My appreciation for the possibilities of computers and new media technologies to help marginalized students originates from personal experience. Raised in a low-income household, I struggled as a student. During my early years in elementary school, reading and writing presented obstacles. I received speech therapy and other supports, with little success.
We moved as I entered the second grade. At my new elementary school, the teacher referred me to an educational resource specialist. Fortuitously, this specialist’s passions included an interested in computers and their potential for personalized academic remediation. He used an Atari 800 computer to assist with my reading and writing development. My parents and grandparents became enthusiastic supporters of my newfound academic successes. By middle school, my extended family scraped together the money to buy one of the earliest home computers for me. Technology became the key to my academic success. I eventually took honors courses in high school and earned a university scholarship. Other marginalized students deserve similar opportunities.
Early experiences influenced my belief that technologies can enhance learning and ultimately enable upward mobility. Computers enabled my academic and professional success; technology can do the same for others. However, as an instructor and researcher, I remain wary of adopting technologies without first exploring the pedagogical implications.
In addition to the social and academic isolation they experience, first-generation university students face alienating technologies. Students often find technology and digital communities barriers to participation, instead of empowering tools for communication. The nature of student concerns became apparent to me as an instructor at California State University, Fresno. Three students in my First Year Composition course apologetically approached me with printed versions of papers they were asked to submit online. When I inquired about their struggles, one student said she had little experience with networks and found the language and layout too confusing to navigate. Because of poor technology implementation, this student was experiencing the alienation and isolation I endured before my introduction to computers.
These professional experiences compelled me to rethink assumptions about technology and its implementation in the university environment. I initiated ethnographic research designed to formulate strategies to reduce or remove the barriers presented by the situational interface of Blackboard. I learned from my students, as they learned from me. Conducting interviews with first-year university students, I discovered that situational user interfaces represent good theories in flawed practice. Situational interfaces deviate from standards in response to perceived “situational” needs. Unfortunately, such deviations from standards complicate learning—even when the standards are problematic.

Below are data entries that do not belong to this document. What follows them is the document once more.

(** ** The contents of a node *)

(** An entry: the offset of a record and its bytes. *)
Abbreviation entry := (Z * list Z)%type.

Definition entry_len (e : entry) : Z := Z.of_nat (length e.2).

Definition entries_apart (e e' : entry) : Prop := e.1 + entry_len e <= e'.1 \/ e'.1 + entry_len e' <= e.1.

Fixpoint all_apart (es : list entry) : Prop :=
  match es with
  | [] => True
  | e :: es => Forall (entries_apart e) es /\ all_apart es
  end.

Lemma entries_apart_sym e e' : entries_apart e e' -> entries_apart e' e.
Proof. unfold entries_apart. lia. Qed.

Lemma all_apart_app A B : all_apart (A ++ B) <-> all_apart A /\ all_apart B /\ Forall (fun a => Forall (entries_apart a) B) A.
Proof.
  induction A as [|a A IH]; simpl; [naive_solver|]. rewrite Forall_app, IH, Forall_cons. naive_solver.
Qed.

Lemma all_apart_insert A e B : all_apart (A ++ B) -> Forall (entries_apart e) (A ++ B) -> all_apart (A ++ e :: B).
Proof.
  rewrite !all_apart_app, Forall_app. simpl. intros (HA & HB & HAB) [H1 H2]. split; [done|]. split; [done|].
  rewrite !Forall_forall in *. intros a Ha. constructor; [apply entries_apart_sym; auto|auto].
Qed.

Lemma all_apart_delete A e B : all_apart (A ++ e :: B) -> all_apart (A ++ B) /\ Forall (entries_apart e) (A ++ B).
Proof.
  rewrite !all_apart_app, Forall_app. simpl. intros (HA & [He HB] & HAB). rewrite !Forall_forall in *. split.
  - split; [done|]. split; [done|]. intros a Ha. specialize (HAB a Ha). by apply Forall_cons in HAB as [_ HAB].
  - split; [|done]. intros a Ha. specialize (HAB a Ha). apply Forall_cons in HAB as [HAB _]. by apply entries_apart_sym.
Qed.

Lemma all_apart_map f es :
  (forall e e', e ∈ es -> e' ∈ es -> entries_apart e e' -> entries_apart (f e) (f e')) -> all_apart es -> all_apart (map f es).
Proof.
  induction es as [|e es IH]; intros Hf; simpl; [done|]. intros [He Hes]. split.
  - rewrite Forall_forall in He |- *. intros e' (e0 & -> & He0)%list_elem_of_fmap. apply Hf; [set_solver..|auto].
  - apply IH; [|done]. intros. apply Hf; [set_solver..|done].
Qed.

Fixpoint total_len (es : list entry) : Z :=
  match es with
  | [] => 0
  | e :: es => entry_len e + total_len es
  end.

Lemma total_len_app A B : total_len (A ++ B) = total_len A + total_len B.
Proof. induction A as [|a A IH]; simpl; [done|]. rewrite IH. lia. Qed.

Section facts.
Context (N : Z) (mf : bool) (HN : 64 <= N < 65536).

(** The address of the offset [i] of the table. *)
Definition saddr (i : Z) : Z := N - VDFS2_BNODE_FIRST_OFFSET - OFF_SIZE * (i + 1).
Definition slot (d : list Z) (i : Z) : Z := le32_at d (saddr i).

Record entry_ok (d : list Z) (F : Z) (e : entry) : Prop := {
  eo_bytes : bytes_at d e.1 (entry_len e) = e.2;
  eo_low : DSCR_SIZE <= e.1;
  eo_high : e.1 + entry_len e <= F;
  eo_len : VDFS2_RECORD_LEN e.2 = entry_len e;
  eo_min : GENERIC_KEY_SIZE <= entry_len e;
}.

(** A node with free space from [F] and the entries [es]. *)
Record node_ok (n : vdfs2_bnode) (F : Z) (es : list entry) : Prop := {
  no_size : Z.of_nat (length (data n)) = N;
  no_bytes : Forall is_byte (data n);
  no_count : recs_count (dscr n) = Z.of_nat (length es);
  no_slots i e : es !! i = Some e -> slot (data n) (Z.of_nat i) = e.1;
  no_end : slot (data n) (Z.of_nat (length es)) = F;
  no_entries : Forall (entry_ok (data n) F) es;
  no_apart : all_apart es;
  (** the records leave no gap *)
  no_total : F = DSCR_SIZE + total_len es;
  no_free : DSCR_SIZE <= F /\ F <= saddr (Z.of_nat (length es)) /\ free_space (dscr n) = saddr (Z.of_nat (length es)) - F;
}.

(** What the node promises to the tree: its records, and the room for more. *)
Definition records (es : list entry) : list (list Z) := map snd es.

(** ** Slots *)

Lemma node_write_ok n off bs : DSCR_SIZE <= off -> off + Z.of_nat (length bs) <= Z.of_nat (length (data n)) ->
  node_write n off bs = Ret (set_data n (put_bytes (data n) off bs)).
Proof using Type.
  intros Ho Hl. unfold node_write. rewrite (proj2 (Z.ltb_ge _ _)) by lia. unfold DSCR_SIZE in Ho. by rewrite mem_write_ok by lia.
Qed.

Lemma saddr_S i : saddr (i + 1) = saddr i - 4.
Proof using Type. unfold saddr, OFF_SIZE. lia. Qed.

Lemma offset_addr_ok i : 0 <= i -> 0 <= saddr i -> vdfs2_get_offset_addr N mf i = Ret (PTR (saddr i)).
Proof using HN.
  intros Hi Hs. unfold vdfs2_get_offset_addr. fold (saddr i).
  assert (saddr i < N) by (unfold saddr, VDFS2_BNODE_FIRST_OFFSET, OFF_SIZE; lia).
  rewrite u32_small by lia. by rewrite (proj2 (Z.leb_gt _ _)) by lia.
Qed.

Lemma saddr_bound i : 0 <= i -> saddr i + 4 <= N - 4.
Proof using Type. unfold saddr, VDFS2_BNODE_FIRST_OFFSET, OFF_SIZE. lia. Qed.

Lemma read32_ok n off : DSCR_SIZE <= off -> off + 4 <= Z.of_nat (length (data n)) -> node_read32 n off = Ret (le32_at (data n) off).
Proof using Type.
  intros Ho Hl. unfold DSCR_SIZE in Ho. unfold node_read32, node_read. rewrite (proj2 (Z.ltb_ge _ _)) by (unfold DSCR_SIZE; lia).
  by rewrite mem_read_ok by lia.
Qed.

Lemma get_offset_ok n i :
  Z.of_nat (length (data n)) = N -> 0 <= i -> DSCR_SIZE <= saddr i -> vdfs2_get_offset N mf n i = Ret (slot (data n) i).
Proof using HN.
  intros Hl Hi Hs. pose proof (saddr_bound i Hi). unfold DSCR_SIZE in Hs. unfold vdfs2_get_offset. rewrite offset_addr_ok by lia.
  cbn [mbind outcome_bind]. apply read32_ok; unfold DSCR_SIZE; lia.
Qed.

Lemma offset_correct o : DSCR_SIZE <= o < N -> is_offset_correct N o = true.
Proof using Type.
  unfold DSCR_SIZE, is_offset_correct. intros. rewrite (proj2 (Z.eqb_neq _ _)), (proj2 (Z.leb_gt _ _)) by lia. done.
Qed.

Definition put_slot (d : list Z) (i v : Z) : list Z := put_bytes d (saddr i) (le32_bytes v).

Lemma set_offset_ok n i v :
  Z.of_nat (length (data n)) = N -> 0 <= i -> DSCR_SIZE <= saddr i -> DSCR_SIZE <= v < N ->
  check_set_offset N mf n i v = Ret (0, set_data n (put_slot (data n) i v)).
Proof using HN.
  intros Hl Hi Hs Hv. pose proof (saddr_bound i Hi). pose proof (offset_correct v Hv) as Hc. unfold DSCR_SIZE in Hs, Hv.
  unfold check_set_offset. rewrite offset_addr_ok by lia. cbn [mbind outcome_bind]. rewrite Hc. cbn [negb].
  unfold node_write. rewrite (proj2 (Z.ltb_ge _ _)) by (unfold DSCR_SIZE; lia). rewrite mem_write_ok by (rewrite ?length_le32_bytes; lia). done.
Qed.

Lemma length_put_slot d i v : length (put_slot d i v) = length d.
Proof using Type. apply length_put_bytes. Qed.

Lemma slot_put_same d i v :
  Z.of_nat (length d) = N -> 0 <= i -> DSCR_SIZE <= saddr i -> DSCR_SIZE <= v < N -> slot (put_slot d i v) i = v.
Proof using HN. intros Hl Hi Hs Hv. pose proof (saddr_bound i Hi). unfold DSCR_SIZE in *. apply le32_at_put; lia. Qed.

Lemma slot_put_other d i j v : 0 <= saddr i -> 0 <= saddr j -> i <> j -> slot (put_slot d i v) j = slot d j.
Proof using Type.
  intros Hi Hj Hne. apply le32_at_put_other; [lia..|]. rewrite length_le32_bytes. unfold saddr, OFF_SIZE in *. lia.
Qed.

(** Parts of the buffer below the table. *)
Definition same_below (lim : Z) (d d' : list Z) : Prop :=
  forall o n, 0 <= o -> 0 <= n -> o + n <= lim -> bytes_at d' o n = bytes_at d o n.

Lemma same_below_put lim d i v : 0 <= saddr i -> lim <= saddr i -> same_below lim d (put_slot d i v).
Proof using Type. intros Hs Hlim o n Ho Hn Hon. apply bytes_at_put_other; [lia..|]. rewrite length_le32_bytes. lia. Qed.

Lemma same_below_trans lim d1 d2 d3 : same_below lim d1 d2 -> same_below lim d2 d3 -> same_below lim d1 d3.
Proof using Type. intros H1 H2 o n Ho Hn Hon. by rewrite H2, H1. Qed.

(** ** Records *)

Lemma record_ok n F e : entry_ok (data n) F e -> F <= Z.of_nat (length (data n)) -> node_record n e.1 = Ret e.2.
Proof using Type.
  intros [Hb Hlow Hhigh Hlen Hmin] HF. unfold DSCR_SIZE, GENERIC_KEY_SIZE in *. unfold node_record.
  rewrite read32_ok by (unfold DSCR_SIZE; lia). cbn [mbind outcome_bind].
  assert (Hl : le32_at (data n) (e.1 + 8) = entry_len e).
  { rewrite <-Hlen. unfold VDFS2_RECORD_LEN, le32_at. f_equal. rewrite <-Hb. symmetry. apply bytes_at_nested; lia. }
  rewrite Hl. unfold node_read. rewrite (proj2 (Z.ltb_ge _ _)) by (unfold DSCR_SIZE; lia). rewrite mem_read_ok by lia.
  by rewrite Hb.
Qed.

Lemma get_record_ok n F es i e : node_ok n F es -> es !! i = Some e -> get_record N mf n (Z.of_nat i) = Ret (PTR e.1).
Proof using HN.
  intros Hn He. pose proof (lookup_lt_Some _ _ _ He) as Hlt. destruct (no_free _ _ _ Hn) as (HF & HF' & _).
  pose proof (Forall_lookup_1 _ _ _ _ (no_entries _ _ _ Hn) He) as [_ Hlow Hhigh _ Hmin]. unfold DSCR_SIZE, GENERIC_KEY_SIZE in *.
  pose proof (saddr_bound (Z.of_nat (length es)) ltac:(lia)).
  assert (saddr (Z.of_nat (length es)) <= saddr (Z.of_nat i)) by (unfold saddr, OFF_SIZE; lia).
  unfold get_record. rewrite (no_count _ _ _ Hn), u32_small.
  2: { unfold saddr, OFF_SIZE, VDFS2_BNODE_FIRST_OFFSET in *. lia. }
  rewrite (proj2 (Z.ltb_ge _ _)) by lia.
  rewrite get_offset_ok; [|apply (no_size _ _ _ Hn)|lia|unfold DSCR_SIZE; lia]. cbn [mbind outcome_bind].
  rewrite (no_slots _ _ _ Hn i e He), offset_correct by (unfold DSCR_SIZE; lia). done.
Qed.

(** Records survive writes elsewhere. *)
Lemma entry_ok_same d d' F F' e : F <= F' -> same_below F d d' -> entry_ok d F e -> entry_ok d' F' e.
Proof using Type.
  intros HF Hs [Hb Hlow Hhigh Hlen Hmin]. split; try done; [|lia].
  unfold DSCR_SIZE, GENERIC_KEY_SIZE in *. rewrite Hs by lia. done.
Qed.

(** ** Insertion *)

Lemma move_offsets_ok n count pos :
  Z.of_nat (length (data n)) = N -> 0 <= pos <= count -> DSCR_SIZE <= saddr count ->
  exists d, move_offsets n (saddr count) count pos = Ret (set_data n d) /\ length d = length (data n) /\
    (Forall is_byte (data n) -> Forall is_byte d) /\
    same_below (saddr count) (data n) d /\
    (forall j, 0 <= j < pos -> slot d j = slot (data n) j) /\ (forall j, pos <= j < count -> slot d (j + 1) = slot (data n) j).
Proof using HN.
  intros Hl Hp Hs. unfold move_offsets. destruct (Z.ltb_spec 0 (count - pos)) as [Hlt|Hge].
  - unfold DSCR_SIZE in Hs. pose proof (saddr_bound pos ltac:(lia)).
    assert (Hrel : saddr count + OFF_SIZE * (count - pos) = saddr pos) by (unfold saddr; lia). unfold OFF_SIZE in Hrel.
    destruct (memmove_ok (data n) (saddr count) (saddr count + OFF_SIZE) ((count - pos) * OFF_SIZE)) as (d & Hm & Hld & Hin & Hout);
      [unfold OFF_SIZE; lia..|].
    exists d. unfold node_memmove. rewrite !(proj2 (Z.ltb_ge _ DSCR_SIZE)) by (unfold DSCR_SIZE, OFF_SIZE; lia).
    cbn [orb]. rewrite Hm. split; [done|]. split; [done|]. split; [by apply (memmove_bytes _ _ _ _ _ Hm)|].
    unfold OFF_SIZE in Hin, Hout. split; [|split].
    + intros o k Ho Hk Hok. apply Hout; lia.
    + intros j Hj. unfold slot, le32_at. rewrite Hout; [done|lia|unfold saddr, OFF_SIZE in *; lia|right; unfold saddr, OFF_SIZE in *; lia].
    + intros j Hj. unfold slot, le32_at. rewrite Hin; [|lia|unfold saddr, OFF_SIZE in *; lia|unfold saddr, OFF_SIZE in *; lia].
      do 2 f_equal. unfold saddr, OFF_SIZE. lia.
  - assert (pos = count) as -> by lia. exists (data n). split; [by destruct n|]. split; [done|]. split; [done|]. split; [done|]. split; [done|lia].
Qed.

(** The slots after an insertion at [length A], before the end is written. *)
Lemma insert_slots d d' (A B : list entry) F r :
  (forall i e, (A ++ B) !! i = Some e -> slot d (Z.of_nat i) = e.1) ->
  (forall j, 0 <= j < Z.of_nat (length A) -> slot d' j = slot d j) -> slot d' (Z.of_nat (length A)) = F ->
  (forall j, Z.of_nat (length A) <= j < Z.of_nat (length (A ++ B)) -> slot d' (j + 1) = slot d j) ->
  forall i e, (A ++ (F, r) :: B) !! i = Some e -> slot d' (Z.of_nat i) = e.1.
Proof using Type.
  intros Hs Hlow Hat Hhigh i e He. destruct (decide (i < length A)%nat) as [Hlt|Hge].
  - rewrite lookup_app_l in He by done. rewrite Hlow by lia. apply Hs. by rewrite lookup_app_l.
  - rewrite lookup_app_r in He by lia. destruct (decide (i = length A)) as [->|Hne].
    + rewrite Nat.sub_diag in He. injection He as <-. by rewrite Hat.
    + destruct (i - length A)%nat as [|k] eqn:Hk; [lia|]. simpl in He. pose proof (lookup_lt_Some _ _ _ He) as HB.
      replace (Z.of_nat i) with (Z.of_nat (i - 1) + 1) by lia. rewrite Hhigh by (rewrite length_app; lia). apply Hs.
      rewrite lookup_app_r by lia. by replace (i - 1 - length A)%nat with k by lia.
Qed.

I remain committed to teaching with technology, helping students develop a digital literacy that serves them well in our global society. My teaching expresses a belief in the essential roles of knowledge and creativity in overcoming poverty and social disparities. Teachers must believe their students possess limitless potential; students are sensitive to teacher attitudes. Not a naïve idealist, I appreciate barriers to class mobility exist. Education provides a necessary foundation for intellectual, social, and, yes, vocational self-improvement. I do not suggest that we promote materialism to motivate students. We must demonstrate to students that knowledge and creativity give them the tools to change both their personal situations and social conditions as a whole.